We previously showed that treatment with Tobramycin resulted in a near-complete elimination of the genera Helicobacter and Flexispira (both belonging to the family Helicobacteraceae) and suppressed arthritis in IL-1Ra-deficient mice46. In addition, a strong and highly significant reduction in the genus Clostridium was observed, which suggests that these bacteria may promote intestinal Th17 cell differentiation and arthritis46. In the present study, we observed a strong and significant increase in the order Clostridiales after immunization with collagen. However, a large part of the order Clostridiales could not be assigned to a higher taxonomic level and the exact effects on the genus Clostridium remain to be clarified.
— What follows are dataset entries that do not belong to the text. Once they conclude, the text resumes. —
Definition in8 (port : Z) : IOM Z := gets (fun s => card (ports s) port).

(** [_select_beam.c]: the beam code of the client on its radar's ports. *)
Definition _select_beam (p : ControlPRM) : IOM Z :=
  let beamnm := if (MAX_BEAM <? tbeam p) || (tbeam p <? 0) then 0 else tbeam p in
  _ ← lookup_beamnm (radar p - 1) (dmul (d_of_int (tfreq p)) (d_of_int 1000)) beamnm;
  let code := reverse_bits beamnm in
  if (8192 <? code) || (code <? 0) then mret (-1) else
  '(portA, portB) ← (if radar p =? 1 then mret (PA_GRP_0, PB_GRP_0)
                     else if radar p =? 2 then mret (PA_GRP_2, PB_GRP_2)
                     else fail OutOfBounds);
  out8 portA (code &c 255);;
  out8 portB ((code &c 7936) >>c 8);;
  b ← in8 portB;
  a ← in8 portA;
  mret (if ((b &c 31) <<c 8) + a =? code then 0 else -1).

(** [_select_card.c]. *)
Definition _select_card (p : ControlPRM) : IOM Z :=
  let portC := if radar p =? 2 then PC_GRP_2 else PC_GRP_0 in
  let address := tbeam p in
  if (31 <? address) || (address <? 0) then mret (-1) else
  let address := (address <<c 1) &c 62 in
  t ← in8 portC;
  let address := address + (t &c 193) in
  out8 portC address;;
  t ← in8 portC;
  mret (if t =? address then 0 else -1).

(** [_get_status.c]: the address of a transmitter on the status port. *)
Definition status_port (radar : Z) : Z := if radar =? 2 then PC_GRP_3 else PC_GRP_1.

Definition _select_tx (radar address : Z) : IOM Z :=
  if (MAX_RADARS <? radar) || (radar <=? 0) then mret (-1)
  else if (MAX_TRANSMITTERS <=? address) || (address <? 0) then mret (-1)
  else
    let portC := status_port radar in
    t ← in8 portC;
    out8 portC ((address <<c 4) + (t &c 15));;
    t ← in8 portC;
    mret (if (t >>c 4) &c 15 =? address then 0 else -2).

(** One entry of the three arrays of [txstatus]. *)
Definition set_tx (i v agc low : Z) : IOM unit :=
  t ← gets dio_tx;
  a ← deref OutOfBounds (zset (tx_stat t) i v);
  b ← deref OutOfBounds (zset (AGC t) i agc);
  c ← deref OutOfBounds (zset (LOWPWR t) i low);
  modify (fun s => s <| dio_tx := mk_tx_status c b a |>).

Definition _get_status (radar : Z) : IOM Z :=
  if (MAX_RADARS <? radar) || (radar <=? 0) then mret (-1)
  else
    for_fold (seqZ 0 MAX_TRANSMITTERS) (fun i status =>
      ok ← _select_tx radar i;
      if ok =? 0 then
        t ← in8 (status_port radar);
        set_tx i (t &c 15) ((t &c 4) >>c 2) ((t &c 2) >>c 1);;
        mret status
      else mret (-1)) 0.

Definition set_RXFE_EEPROM_address (address : Z) : IOM unit := out8 PB_GRP_4 address.

(** ** Requests *)

Inductive dio_request :=
  | DioReady (type : ascii) (client : ControlPRM)
  | DioTxStatus (type : ascii) (radar : Z)
  | DioPretrigger (type : ascii)
  | DioClrfreq (type : ascii) (client : ControlPRM)
  | DioRxfeReset (type : ascii)
  | DioRxfeSettings (type : ascii) (status : Z) (ifmode : Z) (rf_s if_s : RXFESettings)
  | DioBadCode.

(** Entry [(r, c)] of [ready_index], and its update. *)
Definition get_ready (r c : Z) : IOM Z :=
  l ← gets dio_ready; row ← deref OutOfBounds (zget l r); deref OutOfBounds (zget row c).

Definition set_ready (r c v : Z) : IOM unit :=
  l ← gets dio_ready;
  row ← deref OutOfBounds (zget l r);
  row ← deref OutOfBounds (zset row c v);
  l ← deref OutOfBounds (zset l r row);
  modify (fun s => s <| dio_ready := l |>).

Definition set_dio_client (i : Z) (p : ControlPRM) : IOM unit :=
  l ← gets dio_clients; l ← deref OutOfBounds (zset l i p);
  modify (fun s => s <| dio_clients := l |>).

(** DIO_CtrlProg_READY. *)
Definition dio_ready_client (type : ascii) (p : ControlPRM) : IOM (list packet) :=
  let r := radar p - 1 in
  let c := channel p - 1 in
  k ← get_ready r c;
  (if (0 <=? k) && (k <? maxclients) then set_dio_client k p
   else
     n ← gets dio_numclients;
     set_dio_client n p;;
     set_ready r c n;;
     modify (fun s => s <| dio_numclients := n + 1 |>));;
  modify (fun s => s <| dio_numclients ::= fun n => n %c maxclients |>);;
  mret [PDriver type 1].

Definition dio_tx_status (type : ascii) (radar : Z) : IOM (list packet) :=
  st ← _get_status radar;
  t ← gets dio_tx;
  mret [PTx t; PDriver type st].

(** Lines 337-348: the first ready client of radar [r] of the least priority
    value; [maxclients + 1] when there is none. *)
Definition best_client (r : Z) : IOM Z :=
  n ← gets dio_numclients;
  l ← gets dio_clients;
  for_fold (seqZ 0 n) (fun i best =>
    p ← deref OutOfBounds (zget l i);
    if radar p =? r then
      if maxclients <=? best then mret i
      else
        q ← deref OutOfBounds (zget l best);
        mret (if priority p <? priority q then i else best)
    else mret best) (maxclients + 1).

(** Lines 367-372. *)
Definition clear_ready : IOM unit :=
  modify (fun s => s <| dio_ready ::= map (map (fun _ => -1)) |>);;
  modify (fun s => s <| dio_numclients := 0 |>).

(** DIO_PRETRIGGER: the beam of the best client of every radar. *)
Definition dio_pretrigger (type : ascii) : IOM (list packet) :=
  for_each (seqZ 1 MAX_RADARS) (fun r =>
    best ← best_client r;
    if best <? maxclients then
      l ← gets dio_clients;
      p ← deref OutOfBounds (zget l best);
      _ ← _select_card p;
      _ ← _select_beam p;
      mret tt
    else mret tt);;
  clear_ready;;
  mret [PDriver type 1].

(** DIO_CLRFREQ, DIO_RXFE_RESET and DIO_RXFE_SETTINGS. *)
Definition dio_clrfreq (type : ascii) (p : ControlPRM) : IOM (list packet) :=
  _ ← _select_card p;
  _ ← _select_beam p;
  s ← get_st;
  when (negb (dio_ifmode s =? 0)) (set_RXFE_EEPROM_address (rf_addr s));;
  mret [PDriver type 1].

Definition front_end : IOM unit :=
  s ← get_st;
  set_RXFE_EEPROM_address (if negb (dio_ifmode s =? 0) then if_addr s else rf_addr s).

Definition dio_rxfe_reset (type : ascii) : IOM (list packet) :=
  front_end;; mret [PDriver type 1].

Definition dio_rxfe_configure (type : ascii) (status ifmode : Z)
    (rf_s if_s : RXFESettings) : IOM (list packet) :=
  modify (fun s => s <| dio_ifmode := u32 ifmode |>);;
  modify (fun s => s <| rf_addr := u8 (build_RXFE_EEPROM_address rf_s) |>);;
  modify (fun s => s <| if_addr := u8 (build_RXFE_EEPROM_address if_s) |>);;
  front_end;;
  mret [PDriver type status].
Previous studies showed that Prevotella copri is expanded in patients with new-onset RA6,8. In addition, it was shown that transfer of Prevotella-dominated microbiota of RA patients to SKG mice results in increased numbers of intestinal Th17 cells and exacerbates arthritis compared with mice receiving fecal microbiota from healthy controls8. Identification of the exact Prevotella species altered upon immunization in CIA mice was not possible using 16S rRNA gene sequencing due to inherently limited resolution of this technique. Furthermore, none of the observed OTUs related to Prevotella in our database could be assigned to P. copri. Therefore, we performed P. copri-specific qPCR using species specific primers6 to detect P. copri with a higher sensitivity (primer sequences in Suppl. Table S2). While our positive control (DNA isolated from anaerobically grown P. copri) showed a positive signal on qPCR with a Ct value of 17.7 cycles, P. copri DNA was detected at very low levels (Ct value of >33 cycles) in fecal DNA of the mice and was not different between naïve and immunized mice. Therefore, the abundance of P. Copri was not altered in our mice by CII immunization.

Loss of intestinal microbial diversity and richness coincides with autoimmune diseases such as diabetes, RA and PsA in patients5,6,47. Our data suggest that the preclinical phase of experimental arthritis is not accompanied by significant changes in the microbial diversity and richness. It is tempting to speculate that the reduced microbial diversity reported in human autoimmune disease may be a consequence of the ongoing inflammation at the time of sampling. While our study was able to identify robust changes in the intestinal microbiota that precede the onset of inflammatory arthritis, it is important to expand and strengthen such studies with shotgun sequencing coupled with transcriptomics and metabolomics approaches to understand the full functional capacity of the microbiome during the preclinical phase of arthritis. More importantly, similar studies are warranted in humans at risk of developing autoimmune arthritis before the onset of inflammation to unravel the relevance of the microbiome in predisposition or the inductive phase of the disease.

Intestinal LP is a major source of Th17 cells in the body29,48. Previous studies have shown that alterations of the gut commensal bacteria have strong effects on Th17 cell differentiation29,48. Commensal microbiota have been shown to promote the initiation of spontaneous arthritis in IL-1Ra−/− mice as well as in K/BxN mice, which bear a transgenic auto-reactive T cell receptor27,28. In non-transgenic animal models, treatment with a cocktail of vancomycin, neomycin and metronidazole before the induction of antigen-induced arthritis resulted in milder disease32. On the other hand, gut microbiota-induced IL-1 and IL-6 can trigger the respective cytokine receptors on B cells to promote differentiation of IL-10-producing regulatory B cells and restrict antigen-induced arthritis32. However, it is not clear whether modulation of intestinal microbiota after the onset of arthritis can still alter the T cell phenotype and modify the progression of arthritis.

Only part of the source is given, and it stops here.